Stoffzusammensetzung, umfassend ein Agarose-beschichtetes, festes Agarose-enthaltendes Kügelchen, wobei das Kügelchen aus einem Tier isolierte Krebszellen enthält, welche, wenn durch Einschluss in dem Kügelchen restringiert, mehr eines Tumorzellproliferation supprimierenden Materials produzieren, wobei das Material durch das Agarose-beschichtete, feste Agarose-enthaltende Kügelchen diffundiert.
Stoffzusammensetzung nach Anspruch 21, wobei die Krebszellen Nierenkrebszellen sind.
Stoffzusammensetzung nach Anspruch 21, wobei das Kügelchen von etwa 10.000 bis etwa 200.000 Zellen enthält.
Stoffzusammensetzung nach Anspruch 21, wobei das Kügelchen von etwa 30.000 bis etwa 100.000 Zellen enthält.

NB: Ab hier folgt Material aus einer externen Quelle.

(** What a slot holds. *)
Definition slot_entry (buf : list Z) (s : jitter_slot_t) (e : pkt_entry) : Prop :=
  rd_slice buf (js_data s) (js_len s) = Ok (pe_payload e) /\
  js_timestamp s = pe_timestamp e /\ js_marker s = pe_marker e /\
  js_arrival_time s = pe_arrival e.

Record jb_rep (jb : jitter_buffer_t) (q : reorder_queue) : Prop := {
  jr_slots : len (jb_slots jb) = 256;
  jr_size : 0 <= jb_slot_size jb;
  jr_buffer : len (jb_data_buffer jb) = 256 * jb_slot_size jb;
  jr_started : truth (jb_initialized jb) = rq_started q;
  jr_next : rq_started q = true ->
    next_seq_out jb = rq_next q /\ is_u16 (rq_next q);
  jr_slot : forall i s, rd (jb_slots jb) i = Ok s ->
    js_data s = i * jb_slot_size jb /\
    (truth (js_valid s) = true -> js_sequence s mod 256 = i /\
       exists e, rq_packets q !! js_sequence s = Some e /\
         slot_entry (jb_data_buffer jb) s e);
  jr_packets : forall seq e, rq_packets q !! seq = Some e ->
    is_u16 seq /\ rq_started q = true /\ in_window (rq_next q) seq = true /\
    len (pe_payload e) <= jb_slot_size jb /\
    exists s, rd (jb_slots jb) (seq mod 256) = Ok s /\
      truth (js_valid s) = true /\ js_sequence s = seq }.

(* ------------------------------------------------------------------ *)
(** ** Lemmas *)

Lemma jb_index_mod seq : jb_index seq = seq mod 256.
Proof. apply land255. Qed.

Lemma jb_mask_mod z : Z.land z JITTER_BUFFER_MASK = z mod 256.
Proof. apply land255. Qed.

(** Numbers of the window are told apart by their slot. *)
Lemma window_index next a b :
  is_u16 next -> is_u16 a -> is_u16 b ->
  in_window next a = true -> in_window next b = true ->
  a mod 256 = b mod 256 -> a = b.
Proof.
  unfold in_window, is_u16, s16. intros Hn Ha Hb.
  rewrite !andb_true_iff, !Z.leb_le, !Z.ltb_lt. zmod_lia.
Qed.

Lemma window_next next k :
  is_u16 next -> 0 <= k < 128 -> in_window next (u16 (next + k)) = true.
Proof.
  unfold in_window, is_u16, s16, u16. intros Hn Hk.
  rewrite andb_true_iff, Z.leb_le, Z.ltb_lt. zmod_lia.
Qed.

(** Past the cursor's own number the window moves with the cursor. *)
Lemma window_advance next a :
  is_u16 next -> is_u16 a -> in_window next a = true -> a <> next ->
  in_window (u16 (next + 1)) a = true.
Proof.
  unfold in_window, is_u16, s16, u16. intros Hn Ha.
  rewrite !andb_true_iff, !Z.leb_le, !Z.ltb_lt. zmod_lia.
Qed.

Section represented.
Context (jb : jitter_buffer_t) (q : reorder_queue) (Hrep : jb_rep jb q).

Lemma slot_exists i :
  exists s, rd (jb_slots jb) (i mod 256) = Ok s.
Proof. apply rd_in_range. rewrite (jr_slots _ _ Hrep). zmod_lia. Qed.

(** A window number's slot is occupied exactly when the packet waits. *)
Lemma slot_valid_iff seq s :
  rq_started q = true -> is_u16 seq -> in_window (rq_next q) seq = true ->
  rd (jb_slots jb) (seq mod 256) = Ok s ->
  match rq_packets q !! seq with
  | Some e => truth (js_valid s) = true /\ js_sequence s = seq /\
              slot_entry (jb_data_buffer jb) s e
  | None => truth (js_valid s) = false
  end.
Proof.
  intros Hst Hu Hw Hs. destruct (jr_slot _ _ Hrep _ _ Hs) as [_ Hv].
  destruct (jr_next _ _ Hrep Hst) as [_ Hn].
  destruct (truth (js_valid s)) eqn:E.
  - destruct (Hv eq_refl) as (Hi & e & He & Hent).
    destruct (jr_packets _ _ Hrep _ _ He) as (Hu' & _ & Hw' & _).
    assert (js_sequence s = seq) as <- by (by apply (window_index (rq_next q))).
    by rewrite He.
  - destruct (rq_packets q !! seq) as [e|] eqn:He; [|done].
    destruct (jr_packets _ _ Hrep _ _ He) as (_ & _ & _ & _ & s' & Hs' & Hv' & _).
    congruence.
Qed.

Lemma any_valid_spec i n :
  rq_started q = true -> 0 <= i -> i + Z.of_nat n <= 128 ->
  jb_any_valid (jb_slots jb) (rq_next q) i n = Ok (rq_has q i n).
Proof.
  intros Hst. revert i. induction n as [|n IH]; intros i Hi Hn; [done|].
  destruct (jr_next _ _ Hrep Hst) as [_ Hu].
  cbn [jb_any_valid]. rewrite jb_mask_mod.
  assert (Hm : (rq_next q + i) mod 256 = u16 (rq_next q + i) mod 256)
    by (unfold u16; zmod_lia).
  rewrite Hm. destruct (slot_exists (u16 (rq_next q + i))) as [s Hs]. rewrite Hs.
  cbn [mbind res_bind].
  pose proof (slot_valid_iff _ s Hst (u16_range _)
    (window_next _ i Hu ltac:(lia)) Hs) as Hv.
  unfold rq_has. rewrite seqZ_cons by lia. cbn [existsb].
  replace (Z.pred (Z.of_nat (S n))) with (Z.of_nat n) by lia.
  destruct (rq_packets q !! u16 (rq_next q + i)) as [e|].
  - destruct Hv as [-> _]. by rewrite bool_decide_true.
  - rewrite Hv. rewrite bool_decide_false by (by apply is_Some_None).
    rewrite IH by lia. done.
Qed.

Lemma region_fits i : 0 <= i < 256 ->
  0 <= i * jb_slot_size jb /\
  i * jb_slot_size jb + jb_slot_size jb <= len (jb_data_buffer jb).
Proof. rewrite (jr_buffer _ _ Hrep). pose proof (jr_size _ _ Hrep). nia. Qed.
End represented.

(** Moving the cursor keeps the representation while every waiting packet
    stays in the window. *)
Lemma rep_move jb q next init a b c d e :
  jb_rep jb q -> truth init = true -> is_u16 next ->
  (forall seq x, rq_packets q !! seq = Some x -> in_window next seq = true) ->
  jb_rep (jb_update jb (jb_slots jb) (jb_data_buffer jb) next init a b c d e)
    (Build_reorder_queue true next (rq_packets q)).
Proof.
  intros [] Hi Hn Hw. constructor; cbn; try done.
  intros seq x Hx. destruct (jr_packets0 _ _ Hx) as (? & _ & _ & ? & ?).
  split_and!; try done. by eapply Hw.
Qed.

Lemma slot_entry_len buf s e : slot_entry buf s e -> js_len s = len (pe_payload e).
Proof. intros [H _]. by apply rd_slice_Ok in H as (_ & _ & _ & ? & _). Qed.

(** Storing a packet of the window that is not waiting yet. *)
Lemma rep_store jb q seq s pl ts mk now buf ss a b c d e :
  jb_rep jb q -> rq_started q = true -> is_u16 seq ->
  in_window (rq_next q) seq = true -> rq_packets q !! seq = None ->
  len pl <= jb_slot_size jb ->
  rd (jb_slots jb) (seq mod 256) = Ok s ->
  wr (jb_data_buffer jb) (js_data s) pl = Ok buf ->
  upd (jb_slots jb) (seq mod 256)
    (Build_jitter_slot_t (js_data s) (len pl) seq ts now mk 1) = Ok ss ->
  jb_rep (jb_update jb ss buf (next_seq_out jb) (jb_initialized jb) a b c d e)
    (Build_reorder_queue true (rq_next q)
       (<[seq := Build_pkt_entry pl ts mk now]> (rq_packets q))).
Proof.
  intros Hrep Hst Hu Hw Hnone Hl Hs Hwr Hupd.
  set (i := seq mod 256) in *. set (x := Build_jitter_slot_t _ _ _ _ _ _ _) in *.
  pose proof Hrep as [Hslots Hsz Hbuf Hstarted Hnext Hslot Hpk].
  destruct (Hslot _ _ Hs) as [Hd _].
  assert (Hi : 0 <= i < 256) by (unfold i; zmod_lia).
  constructor; cbn [jb_update jb_slots jb_slot_size jb_data_buffer jb_initialized
    next_seq_out rq_started rq_next rq_packets]; try done.
  - rewrite upd_Ok in Hupd by lia. injection Hupd as <-. by rewrite len_insert.
  - by rewrite (wr_len _ _ _ _ Hwr).
  - by rewrite Hstarted.
  - intros _. by apply Hnext.
  - intros j t Ht. rewrite (rd_upd _ _ _ _ _ Hupd) in Ht. case_decide as Hij.
    + injection Ht as <-. subst j. cbn [js_data js_valid js_sequence x]. split; [done|].
      intros _. split; [done|]. eexists. split; [apply lookup_insert_eq|].
      split; [|done]. cbn. by apply (rd_slice_wr_same (jb_data_buffer jb)).
    + destruct (Hslot _ _ Ht) as [Hdj Hv]. split; [done|]. intros Hvalid.
      destruct (Hv Hvalid) as (Hsq & y & Hy & Hent). split; [done|]. exists y.
      split; [rewrite lookup_insert_ne; [done|intros Heq; apply Hij; unfold i; by rewrite Heq]|].
      destruct Hent as [Hr Hrest]. split; [|done]. rewrite <- Hr.
      destruct (Hpk _ _ Hy) as (_ & _ & _ & Hly & _).
      pose proof (slot_entry_len _ _ _ (conj Hr Hrest)) as Hlen.
      apply (rd_slice_wr_disjoint _ _ _ _ _ _ Hwr). rewrite Hd, Hdj, Hlen.
      apply rd_bounds in Ht. destruct (decide (j < i)); [left|right]; nia.
  - intros seq' y. destruct (decide (seq' = seq)) as [->|Hne].
    + rewrite lookup_insert_eq. intros [= <-]. split_and!; try done.
      exists x. rewrite (rd_upd _ _ _ _ _ Hupd), decide_True by done. done.
    + rewrite lookup_insert_ne by done. intros Hy.
      destruct (Hpk _ _ Hy) as (Hu' & _ & Hw' & Hl' & t & Ht & Htv).
      split_and!; try done. exists t. split; [|done].
      rewrite (rd_upd _ _ _ _ _ Hupd), decide_False; [done|].
      intros Heq. apply Hne. symmetry. destruct (Hnext Hst).
      by apply (window_index (rq_next q)).
Qed.

(** Playing the packet at the cursor. *)
Lemma rep_take jb q s ss a b c d e :
  jb_rep jb q -> rq_started q = true ->
  rd (jb_slots jb) (rq_next q mod 256) = Ok s ->
  upd (jb_slots jb) (rq_next q mod 256) (slot_set_valid s 0) = Ok ss ->
  jb_rep (jb_update jb ss (jb_data_buffer jb) (u16 (rq_next q + 1))
            (jb_initialized jb) a b c d e)
    (Build_reorder_queue true (u16 (rq_next q + 1))
       (delete (rq_next q) (rq_packets q))).
Proof.
  intros Hrep Hst Hs Hupd.
  pose proof Hrep as [Hslots Hsz Hbuf Hstarted Hnext Hslot Hpk].
  destruct (Hnext Hst) as [_ Hu]. pose proof (rd_bounds _ _ _ Hs) as Hi.
  assert (Hne : forall seq y, rq_packets q !! seq = Some y -> seq <> rq_next q ->
    seq mod 256 <> rq_next q mod 256).
  { intros seq y Hy Hn Heq. destruct (Hpk _ _ Hy) as (Hu' & _ & Hw' & _).
    apply Hn, (window_index (rq_next q)); try done.
    rewrite <- (u16_id (rq_next q)) at 2 by done. rewrite <- (Z.add_0_r (rq_next q)) at 2.
    by apply window_next. }
  constructor; cbn [jb_update jb_slots jb_slot_size jb_data_buffer jb_initialized
    next_seq_out rq_started rq_next rq_packets]; try done.
  - rewrite upd_Ok in Hupd by lia. injection Hupd as <-. by rewrite len_insert.
  - by rewrite Hstarted.
  - intros _. split; [done|apply u16_range].
  - intros j t Ht. rewrite (rd_upd _ _ _ _ _ Hupd) in Ht. case_decide as Hij.
    + injection Ht as <-. subst j. split; [by destruct (Hslot _ _ Hs)|done].
    + destruct (Hslot _ _ Ht) as [Hdj Hv]. split; [done|]. intros Hvalid.
      destruct (Hv Hvalid) as (Hsq & y & Hy & Hent). split; [done|]. exists y.
      split; [|done]. rewrite lookup_delete_ne; [done|]. intros Heq.
      apply Hij. by rewrite Heq.
  - intros seq y. destruct (decide (seq = rq_next q)) as [->|Hn];
      [by rewrite lookup_delete_eq|].
    rewrite lookup_delete_ne by done. intros Hy. specialize (Hne _ _ Hy Hn).
    destruct (Hpk _ _ Hy) as (Hu' & _ & Hw' & Hl' & t & Ht & Htv).
    split_and!; try done; [by apply window_advance|]. exists t. split; [|done].
    rewrite (rd_upd _ _ _ _ _ Hupd), decide_False; [done|]. congruence.
Qed.

(** The packet is not one that is at most 128 behind the cursor. *)
Definition timely (q : reorder_queue) (seq : Z) : Prop :=
  ~ (-128 <= s16 (seq - rq_cursor q seq) < 0).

Stoffzusammensetzung nach einem der Ansprüche 21 bis 24 für die Behandlung eines pathologischen Zustandes, der durch abnormales Zellwachstum gekennzeichnet ist.

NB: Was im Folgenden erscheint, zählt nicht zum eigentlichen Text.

(* ===== verification/RtpSession.v ===== *)
(** * RTP session (src/webrtc/src/rtc/rtp/rtp_session.c)

    Sequence numbers and timestamps of the sending side, the reception
    statistics of RFC 3550 on the receiving side, and the sender and receiver
    reports.  The result of each [get_time_ms()] call is an argument, and so
    are the three inputs of the SSRC generator (clock, counter and stack
    address). *)

From S2P Require Import Prelude Float RtpPacket RtpHistory Nack Rtcp.

(* ------------------------------------------------------------------ *)
(** ** Data *)

Record rtp_session_config_t := {
  cfg_ssrc : Z; cfg_payload_type : Z; cfg_clock_rate : Z; cfg_is_audio : Z }.

(** The sending, receiving and RTCP parts of [struct rtp_session_s]. *)
Record rtp_sender_state := {
  ss_sequence : Z; ss_timestamp : Z; ss_packets_sent : Z; ss_octets_sent : Z }.

Record rtp_receiver_state := {
  rs_remote_ssrc : Z; received_first : Z; max_seq : Z; cycles : Z;
  base_seq : Z; rs_packets_recv : Z; rs_packets_lost : Z; rs_jitter : Z;
  last_transit : Z }.

Record rtcp_timing_state := {
  last_sr_ntp : Z; last_sr_time_ms : Z; rtt_ms : Z }.

Record rtp_session_t := {
  se_ssrc : Z; se_payload_type : Z; se_clock_rate : Z; se_is_audio : Z;
  se_snd : rtp_sender_state;
  se_rcv : rtp_receiver_state;
  se_rtcp : rtcp_timing_state }.

Record rtp_session_stats_t := {
  st_packets_sent : Z; st_octets_sent : Z; st_packets_recv : Z;
  st_packets_lost : Z; st_jitter : Z; st_max_seq : Z; st_cycles : Z;
  st_base_seq : Z; st_last_sr_ntp : Z; st_last_sr_time : Z; st_rtt_ms : Z }.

Stoffzusammensetzung nach einem der Ansprüche 21 bis 24 für die Behandlung eines pathologischen Zustandes der Krebs ist.
Stoffzusammensetzung nach einem der Ansprüche 21 bis 24, zur Verwendung bei der Suppression der Proliferation von Krebszellen in einem Individuum.
Verwendung einer Stoffzusammensetzung nach einem der Ansprüche 21 bis 24 zur Herstellung eines Arzneimittels zur Implantation in ein Individuum, um die Proliferation von Krebszellen in dem Individuum zu supprimieren.
Verfahren zur Herstellung eines festen Kügelchens, das Agarose enthält und mit Agarose beschichtet ist, wobei das feste Kügelchen Krebszellen enthält, welche, wenn durch Einschluss in dem Kügelchen restringiert, Tumorzellproliferation supprimierendes Material produzieren, welches durch das feste Kügelchen diffundiert, umfassend: (a) Zugeben von Agarose zu einer Lösung, die eine Probe von aus einem Tier isolierten Krebszellen enthält, welche ein Tumorzellproliferation supprimierendes Material produzieren können, das durch die Kügelchen diffundiert, wenn die Krebszellen durch Einschluss in dem Kügelchen restringiert sind, (b) Bilden eines semi-festen Kügelchens, umfassend die Agarose und die Krebszellen, (c) Polymerisieren der Agarose in dem semi-festen Kügelchen, wobei ein festes, die Zellen enthaltendes Agarosekügelchen gebildet wird und die Krebszellen dadurch restringiert werden, und (d) Beschichten des festen, Agarose-enthaltenden Kügelchens, das die restringierten Krebszellen enthält, mit Agarose, wobei die restringierten Krebszellen mehr von dem Material produzieren, als wenn die Krebszellen nicht in dem Kügelchen eingeschlossen sind.
Verfahren nach Anspruch 29, wobei die Lösung von etwa 10.000 bis etwa 200.000 Zellen enthält.
Verfahren nach Anspruch 29, wobei die Lösung von etwa 30.000 Zellen bis etwa 100.000 Zellen enthält.